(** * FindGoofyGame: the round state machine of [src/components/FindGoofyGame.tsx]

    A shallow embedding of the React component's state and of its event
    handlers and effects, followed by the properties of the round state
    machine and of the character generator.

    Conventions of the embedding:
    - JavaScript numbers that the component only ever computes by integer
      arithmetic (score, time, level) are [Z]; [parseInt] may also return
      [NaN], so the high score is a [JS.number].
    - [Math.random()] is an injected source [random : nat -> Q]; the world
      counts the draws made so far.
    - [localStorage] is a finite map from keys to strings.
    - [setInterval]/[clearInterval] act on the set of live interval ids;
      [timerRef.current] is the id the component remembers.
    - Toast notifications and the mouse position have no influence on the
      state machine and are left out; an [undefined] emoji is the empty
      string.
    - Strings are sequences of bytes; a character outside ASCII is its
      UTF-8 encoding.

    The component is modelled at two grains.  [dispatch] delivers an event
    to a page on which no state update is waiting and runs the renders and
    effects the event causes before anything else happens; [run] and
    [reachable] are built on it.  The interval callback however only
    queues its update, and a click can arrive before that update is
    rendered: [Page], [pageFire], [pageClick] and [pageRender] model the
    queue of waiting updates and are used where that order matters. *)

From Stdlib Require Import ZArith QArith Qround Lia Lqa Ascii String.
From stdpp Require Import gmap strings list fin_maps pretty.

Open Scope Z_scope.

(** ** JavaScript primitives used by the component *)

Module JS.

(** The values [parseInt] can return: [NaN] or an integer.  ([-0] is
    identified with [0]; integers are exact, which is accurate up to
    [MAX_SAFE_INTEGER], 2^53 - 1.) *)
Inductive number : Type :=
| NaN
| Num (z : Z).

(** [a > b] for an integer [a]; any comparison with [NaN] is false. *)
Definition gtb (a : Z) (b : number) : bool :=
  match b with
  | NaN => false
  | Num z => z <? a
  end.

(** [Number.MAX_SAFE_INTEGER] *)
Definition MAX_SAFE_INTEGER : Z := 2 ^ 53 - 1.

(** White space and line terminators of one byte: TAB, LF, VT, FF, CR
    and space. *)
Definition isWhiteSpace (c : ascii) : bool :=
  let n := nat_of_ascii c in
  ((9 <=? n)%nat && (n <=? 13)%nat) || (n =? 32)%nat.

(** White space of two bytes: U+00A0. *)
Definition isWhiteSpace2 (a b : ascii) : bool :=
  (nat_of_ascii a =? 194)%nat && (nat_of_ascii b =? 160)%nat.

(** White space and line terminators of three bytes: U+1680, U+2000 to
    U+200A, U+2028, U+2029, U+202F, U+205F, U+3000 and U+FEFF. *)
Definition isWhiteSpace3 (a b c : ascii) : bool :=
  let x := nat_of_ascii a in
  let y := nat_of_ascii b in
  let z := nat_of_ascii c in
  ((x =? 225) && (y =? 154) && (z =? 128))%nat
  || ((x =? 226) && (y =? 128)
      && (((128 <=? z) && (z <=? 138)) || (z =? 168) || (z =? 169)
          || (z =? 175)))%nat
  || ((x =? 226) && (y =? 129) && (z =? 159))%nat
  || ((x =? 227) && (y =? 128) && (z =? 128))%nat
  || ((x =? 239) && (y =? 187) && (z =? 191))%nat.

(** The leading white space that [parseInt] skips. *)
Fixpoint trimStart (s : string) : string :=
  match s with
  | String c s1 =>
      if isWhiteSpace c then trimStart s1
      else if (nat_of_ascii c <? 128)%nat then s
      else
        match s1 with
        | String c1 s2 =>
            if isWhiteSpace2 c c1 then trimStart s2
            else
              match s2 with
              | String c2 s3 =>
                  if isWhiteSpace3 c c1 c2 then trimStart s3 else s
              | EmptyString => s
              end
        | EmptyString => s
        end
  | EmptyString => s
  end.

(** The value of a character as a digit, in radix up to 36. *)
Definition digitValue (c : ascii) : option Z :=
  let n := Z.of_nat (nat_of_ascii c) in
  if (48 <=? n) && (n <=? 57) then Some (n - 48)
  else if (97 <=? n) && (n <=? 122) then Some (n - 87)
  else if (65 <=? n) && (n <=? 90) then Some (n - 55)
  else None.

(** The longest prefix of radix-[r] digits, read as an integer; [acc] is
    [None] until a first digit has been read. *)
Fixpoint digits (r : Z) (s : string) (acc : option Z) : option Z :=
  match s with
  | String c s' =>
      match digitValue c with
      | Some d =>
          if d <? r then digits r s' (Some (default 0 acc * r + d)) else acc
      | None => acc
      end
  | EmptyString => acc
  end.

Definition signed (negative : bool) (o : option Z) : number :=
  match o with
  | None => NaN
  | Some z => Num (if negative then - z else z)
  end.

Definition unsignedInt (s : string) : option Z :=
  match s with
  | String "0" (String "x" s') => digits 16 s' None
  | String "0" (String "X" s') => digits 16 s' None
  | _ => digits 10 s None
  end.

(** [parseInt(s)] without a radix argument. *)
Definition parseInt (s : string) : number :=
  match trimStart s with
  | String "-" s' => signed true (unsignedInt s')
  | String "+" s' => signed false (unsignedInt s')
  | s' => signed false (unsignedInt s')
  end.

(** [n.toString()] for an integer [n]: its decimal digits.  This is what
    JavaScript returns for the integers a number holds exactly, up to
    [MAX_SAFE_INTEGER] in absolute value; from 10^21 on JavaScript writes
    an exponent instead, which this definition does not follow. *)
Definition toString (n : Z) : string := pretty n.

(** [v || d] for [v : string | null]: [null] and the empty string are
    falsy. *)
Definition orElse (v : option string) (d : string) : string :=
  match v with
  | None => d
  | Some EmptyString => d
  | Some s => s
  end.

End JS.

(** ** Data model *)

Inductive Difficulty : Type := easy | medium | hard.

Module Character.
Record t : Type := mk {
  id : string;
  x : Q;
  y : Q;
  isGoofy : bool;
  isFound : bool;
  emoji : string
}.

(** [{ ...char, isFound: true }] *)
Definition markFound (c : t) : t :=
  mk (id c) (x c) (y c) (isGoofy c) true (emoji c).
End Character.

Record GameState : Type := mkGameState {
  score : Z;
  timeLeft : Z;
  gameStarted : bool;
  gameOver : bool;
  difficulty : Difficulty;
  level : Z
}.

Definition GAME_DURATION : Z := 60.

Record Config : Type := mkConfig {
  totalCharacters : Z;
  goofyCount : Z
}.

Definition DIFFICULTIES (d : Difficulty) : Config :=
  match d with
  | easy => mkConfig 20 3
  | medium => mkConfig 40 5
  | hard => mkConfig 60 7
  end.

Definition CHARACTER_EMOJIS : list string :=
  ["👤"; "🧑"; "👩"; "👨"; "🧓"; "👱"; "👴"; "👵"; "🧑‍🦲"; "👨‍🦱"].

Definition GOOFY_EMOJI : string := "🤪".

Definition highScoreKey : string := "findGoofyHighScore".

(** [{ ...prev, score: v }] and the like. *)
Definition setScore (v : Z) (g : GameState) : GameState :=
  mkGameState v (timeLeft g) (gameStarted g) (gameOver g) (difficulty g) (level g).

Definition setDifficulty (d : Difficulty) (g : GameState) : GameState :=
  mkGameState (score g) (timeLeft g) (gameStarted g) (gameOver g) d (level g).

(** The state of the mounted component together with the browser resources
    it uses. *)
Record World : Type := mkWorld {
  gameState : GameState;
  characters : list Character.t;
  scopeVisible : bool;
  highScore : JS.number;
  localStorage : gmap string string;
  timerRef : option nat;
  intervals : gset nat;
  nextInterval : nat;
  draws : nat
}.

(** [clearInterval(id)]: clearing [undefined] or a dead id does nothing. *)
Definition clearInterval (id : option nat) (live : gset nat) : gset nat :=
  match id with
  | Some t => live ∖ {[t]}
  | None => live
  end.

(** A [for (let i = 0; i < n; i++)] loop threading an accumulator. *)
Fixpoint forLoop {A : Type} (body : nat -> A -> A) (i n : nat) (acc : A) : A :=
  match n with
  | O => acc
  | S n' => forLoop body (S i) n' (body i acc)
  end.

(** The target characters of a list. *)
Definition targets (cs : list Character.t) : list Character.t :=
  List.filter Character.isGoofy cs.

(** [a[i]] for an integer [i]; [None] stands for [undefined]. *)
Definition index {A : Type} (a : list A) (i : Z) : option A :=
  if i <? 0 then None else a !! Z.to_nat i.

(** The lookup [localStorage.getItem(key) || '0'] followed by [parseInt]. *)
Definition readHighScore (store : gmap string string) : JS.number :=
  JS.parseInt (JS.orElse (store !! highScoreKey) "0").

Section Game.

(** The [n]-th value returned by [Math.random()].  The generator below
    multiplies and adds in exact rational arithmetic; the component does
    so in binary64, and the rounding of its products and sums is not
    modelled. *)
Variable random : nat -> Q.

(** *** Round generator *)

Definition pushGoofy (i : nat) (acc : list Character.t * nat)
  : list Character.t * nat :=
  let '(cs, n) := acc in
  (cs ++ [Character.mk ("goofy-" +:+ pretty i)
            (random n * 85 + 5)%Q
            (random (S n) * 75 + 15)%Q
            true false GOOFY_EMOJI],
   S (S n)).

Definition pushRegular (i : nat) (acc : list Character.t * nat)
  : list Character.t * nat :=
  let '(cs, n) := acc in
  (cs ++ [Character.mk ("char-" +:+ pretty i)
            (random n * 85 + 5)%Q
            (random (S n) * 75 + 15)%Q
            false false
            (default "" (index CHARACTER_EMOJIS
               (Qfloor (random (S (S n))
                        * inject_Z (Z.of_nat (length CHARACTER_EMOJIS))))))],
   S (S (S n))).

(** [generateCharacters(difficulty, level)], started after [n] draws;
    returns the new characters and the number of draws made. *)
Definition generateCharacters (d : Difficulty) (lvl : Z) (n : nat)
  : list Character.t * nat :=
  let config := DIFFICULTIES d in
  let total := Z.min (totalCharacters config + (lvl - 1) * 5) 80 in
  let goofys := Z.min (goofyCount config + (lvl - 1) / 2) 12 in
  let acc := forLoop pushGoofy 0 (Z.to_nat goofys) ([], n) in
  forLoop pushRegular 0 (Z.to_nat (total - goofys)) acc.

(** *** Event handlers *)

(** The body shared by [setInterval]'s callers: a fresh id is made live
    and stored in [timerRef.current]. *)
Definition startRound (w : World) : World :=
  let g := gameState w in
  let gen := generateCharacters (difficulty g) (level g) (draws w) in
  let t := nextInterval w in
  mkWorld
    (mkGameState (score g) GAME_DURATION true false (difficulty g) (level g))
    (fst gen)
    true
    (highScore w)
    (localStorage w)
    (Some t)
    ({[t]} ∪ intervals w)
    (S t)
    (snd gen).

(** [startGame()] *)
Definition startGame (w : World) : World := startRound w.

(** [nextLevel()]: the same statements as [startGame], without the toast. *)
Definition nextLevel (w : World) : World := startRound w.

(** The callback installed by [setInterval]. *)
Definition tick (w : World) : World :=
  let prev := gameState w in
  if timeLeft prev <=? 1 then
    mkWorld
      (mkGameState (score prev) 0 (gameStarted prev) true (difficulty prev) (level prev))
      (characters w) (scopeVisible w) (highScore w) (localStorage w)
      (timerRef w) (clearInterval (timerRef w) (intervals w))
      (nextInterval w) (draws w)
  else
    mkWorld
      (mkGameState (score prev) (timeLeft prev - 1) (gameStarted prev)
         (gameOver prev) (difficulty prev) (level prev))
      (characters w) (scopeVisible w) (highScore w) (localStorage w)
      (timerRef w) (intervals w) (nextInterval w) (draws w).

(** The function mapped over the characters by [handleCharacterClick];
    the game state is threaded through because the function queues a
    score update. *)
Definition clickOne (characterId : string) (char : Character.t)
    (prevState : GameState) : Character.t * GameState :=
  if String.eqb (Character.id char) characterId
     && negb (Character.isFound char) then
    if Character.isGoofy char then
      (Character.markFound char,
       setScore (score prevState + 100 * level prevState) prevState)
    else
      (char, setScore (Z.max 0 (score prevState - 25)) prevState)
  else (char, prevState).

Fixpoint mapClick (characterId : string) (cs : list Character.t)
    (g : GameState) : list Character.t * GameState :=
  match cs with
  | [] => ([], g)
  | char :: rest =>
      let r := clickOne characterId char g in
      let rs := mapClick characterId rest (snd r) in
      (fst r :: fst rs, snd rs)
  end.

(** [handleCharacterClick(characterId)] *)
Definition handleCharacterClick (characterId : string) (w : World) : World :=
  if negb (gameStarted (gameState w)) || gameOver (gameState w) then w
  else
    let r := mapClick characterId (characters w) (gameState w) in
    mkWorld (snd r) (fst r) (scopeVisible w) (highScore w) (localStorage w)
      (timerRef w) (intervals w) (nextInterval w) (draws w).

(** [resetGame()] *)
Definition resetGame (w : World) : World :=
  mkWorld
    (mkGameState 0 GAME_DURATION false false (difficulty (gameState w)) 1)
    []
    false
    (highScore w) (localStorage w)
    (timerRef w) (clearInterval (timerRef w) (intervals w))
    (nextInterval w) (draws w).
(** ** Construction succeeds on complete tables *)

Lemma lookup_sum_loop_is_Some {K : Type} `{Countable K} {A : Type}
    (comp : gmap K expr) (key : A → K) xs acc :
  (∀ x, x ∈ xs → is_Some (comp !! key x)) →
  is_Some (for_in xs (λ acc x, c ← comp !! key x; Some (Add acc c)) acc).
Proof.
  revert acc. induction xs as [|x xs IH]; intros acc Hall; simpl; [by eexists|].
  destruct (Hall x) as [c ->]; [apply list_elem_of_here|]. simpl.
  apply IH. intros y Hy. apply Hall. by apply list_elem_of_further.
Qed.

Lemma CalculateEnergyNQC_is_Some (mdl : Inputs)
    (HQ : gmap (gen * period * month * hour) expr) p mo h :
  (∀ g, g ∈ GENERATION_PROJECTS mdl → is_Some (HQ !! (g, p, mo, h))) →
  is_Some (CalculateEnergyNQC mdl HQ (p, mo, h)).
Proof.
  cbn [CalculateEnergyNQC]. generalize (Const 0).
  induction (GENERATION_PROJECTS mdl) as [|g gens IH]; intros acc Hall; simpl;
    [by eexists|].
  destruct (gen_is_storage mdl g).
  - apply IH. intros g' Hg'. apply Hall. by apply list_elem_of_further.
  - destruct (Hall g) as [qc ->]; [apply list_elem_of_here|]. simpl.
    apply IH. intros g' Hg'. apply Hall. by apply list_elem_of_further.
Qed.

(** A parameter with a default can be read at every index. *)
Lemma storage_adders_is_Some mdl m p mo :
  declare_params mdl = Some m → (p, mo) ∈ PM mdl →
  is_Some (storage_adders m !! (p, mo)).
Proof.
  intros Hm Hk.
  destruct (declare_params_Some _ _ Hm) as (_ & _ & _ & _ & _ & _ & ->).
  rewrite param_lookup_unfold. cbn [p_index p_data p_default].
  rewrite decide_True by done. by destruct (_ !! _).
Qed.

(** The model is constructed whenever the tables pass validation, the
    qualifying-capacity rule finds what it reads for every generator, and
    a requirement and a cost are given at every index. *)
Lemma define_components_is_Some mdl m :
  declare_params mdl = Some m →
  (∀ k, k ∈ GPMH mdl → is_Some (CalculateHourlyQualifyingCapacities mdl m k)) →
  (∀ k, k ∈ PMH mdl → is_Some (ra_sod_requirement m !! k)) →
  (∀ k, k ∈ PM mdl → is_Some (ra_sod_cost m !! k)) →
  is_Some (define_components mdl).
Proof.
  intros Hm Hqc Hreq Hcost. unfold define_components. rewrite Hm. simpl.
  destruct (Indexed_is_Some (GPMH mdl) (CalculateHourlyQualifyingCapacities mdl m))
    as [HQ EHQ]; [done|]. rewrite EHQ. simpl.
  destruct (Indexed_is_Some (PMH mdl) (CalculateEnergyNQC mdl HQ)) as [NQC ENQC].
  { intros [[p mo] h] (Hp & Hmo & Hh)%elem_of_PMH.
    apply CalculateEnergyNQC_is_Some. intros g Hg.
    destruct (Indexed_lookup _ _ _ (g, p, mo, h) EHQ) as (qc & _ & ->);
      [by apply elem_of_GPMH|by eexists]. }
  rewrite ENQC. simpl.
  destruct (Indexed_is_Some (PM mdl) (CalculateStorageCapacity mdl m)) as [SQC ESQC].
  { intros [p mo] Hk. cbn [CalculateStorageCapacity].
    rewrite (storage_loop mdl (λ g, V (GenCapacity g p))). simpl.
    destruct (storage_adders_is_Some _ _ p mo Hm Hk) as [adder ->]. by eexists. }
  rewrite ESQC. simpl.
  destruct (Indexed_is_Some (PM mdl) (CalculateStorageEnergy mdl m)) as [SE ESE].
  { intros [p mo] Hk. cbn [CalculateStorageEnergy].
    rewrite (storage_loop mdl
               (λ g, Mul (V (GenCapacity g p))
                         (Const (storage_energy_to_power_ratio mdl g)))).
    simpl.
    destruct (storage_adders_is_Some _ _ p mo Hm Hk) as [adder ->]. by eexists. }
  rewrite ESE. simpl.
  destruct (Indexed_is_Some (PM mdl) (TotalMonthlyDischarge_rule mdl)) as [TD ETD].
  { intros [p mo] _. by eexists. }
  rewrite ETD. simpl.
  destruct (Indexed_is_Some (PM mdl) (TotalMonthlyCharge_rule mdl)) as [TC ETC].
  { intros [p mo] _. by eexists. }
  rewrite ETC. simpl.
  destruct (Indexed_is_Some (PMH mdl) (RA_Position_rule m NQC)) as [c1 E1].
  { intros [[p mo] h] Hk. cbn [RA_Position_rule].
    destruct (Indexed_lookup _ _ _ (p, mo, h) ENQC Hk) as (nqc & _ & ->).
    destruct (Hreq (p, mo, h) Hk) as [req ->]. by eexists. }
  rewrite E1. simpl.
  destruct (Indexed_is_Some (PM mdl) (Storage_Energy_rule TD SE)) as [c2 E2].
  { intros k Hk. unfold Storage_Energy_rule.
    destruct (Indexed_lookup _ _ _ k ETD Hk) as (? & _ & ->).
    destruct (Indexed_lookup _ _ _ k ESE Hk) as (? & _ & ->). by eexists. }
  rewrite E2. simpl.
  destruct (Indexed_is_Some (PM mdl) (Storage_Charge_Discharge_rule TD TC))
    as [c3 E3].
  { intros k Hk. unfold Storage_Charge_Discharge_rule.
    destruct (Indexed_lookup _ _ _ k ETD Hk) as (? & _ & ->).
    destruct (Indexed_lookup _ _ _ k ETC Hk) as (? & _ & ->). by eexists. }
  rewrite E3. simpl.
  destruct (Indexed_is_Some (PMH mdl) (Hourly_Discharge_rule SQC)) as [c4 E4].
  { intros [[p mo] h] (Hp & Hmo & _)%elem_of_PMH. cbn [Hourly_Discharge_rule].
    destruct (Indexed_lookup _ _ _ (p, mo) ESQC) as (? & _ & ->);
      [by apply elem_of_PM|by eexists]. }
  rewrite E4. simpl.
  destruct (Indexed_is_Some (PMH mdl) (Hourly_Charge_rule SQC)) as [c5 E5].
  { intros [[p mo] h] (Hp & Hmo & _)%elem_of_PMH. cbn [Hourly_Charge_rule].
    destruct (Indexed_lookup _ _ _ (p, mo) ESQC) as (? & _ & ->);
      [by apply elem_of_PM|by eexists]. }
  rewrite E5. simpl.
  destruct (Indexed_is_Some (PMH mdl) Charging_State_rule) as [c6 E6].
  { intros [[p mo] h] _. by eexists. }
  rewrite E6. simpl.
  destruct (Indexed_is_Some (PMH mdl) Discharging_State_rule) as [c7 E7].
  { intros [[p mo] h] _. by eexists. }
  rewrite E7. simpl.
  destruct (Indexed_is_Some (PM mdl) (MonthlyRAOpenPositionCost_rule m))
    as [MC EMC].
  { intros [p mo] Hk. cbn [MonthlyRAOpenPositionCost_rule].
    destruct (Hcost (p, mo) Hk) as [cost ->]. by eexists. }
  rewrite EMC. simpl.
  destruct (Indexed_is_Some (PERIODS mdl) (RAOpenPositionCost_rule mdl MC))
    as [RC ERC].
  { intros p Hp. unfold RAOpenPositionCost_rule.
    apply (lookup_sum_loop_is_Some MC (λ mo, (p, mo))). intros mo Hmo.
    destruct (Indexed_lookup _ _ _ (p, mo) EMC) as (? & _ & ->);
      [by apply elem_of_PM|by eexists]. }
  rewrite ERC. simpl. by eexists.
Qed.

────────────────

Exercise objective:
Only the lines from the first one of the listing up to and including the line where "[timerRef.current] is the" appears are wanted, reproduced exactly.

Answer to this task:
(** * FindGoofyGame: the round state machine of [src/components/FindGoofyGame.tsx]

    A shallow embedding of the React component's state and of its event
    handlers and effects, followed by the properties of the round state
    machine and of the character generator.

    Conventions of the embedding:
    - JavaScript numbers that the component only ever computes by integer
      arithmetic (score, time, level) are [Z]; [parseInt] may also return
      [NaN], so the high score is a [JS.number].
    - [Math.random()] is an injected source [random : nat -> Q]; the world
      counts the draws made so far.
    - [localStorage] is a finite map from keys to strings.
    - [setInterval]/[clearInterval] act on the set of live interval ids;
      [timerRef.current] is the id the component remembers.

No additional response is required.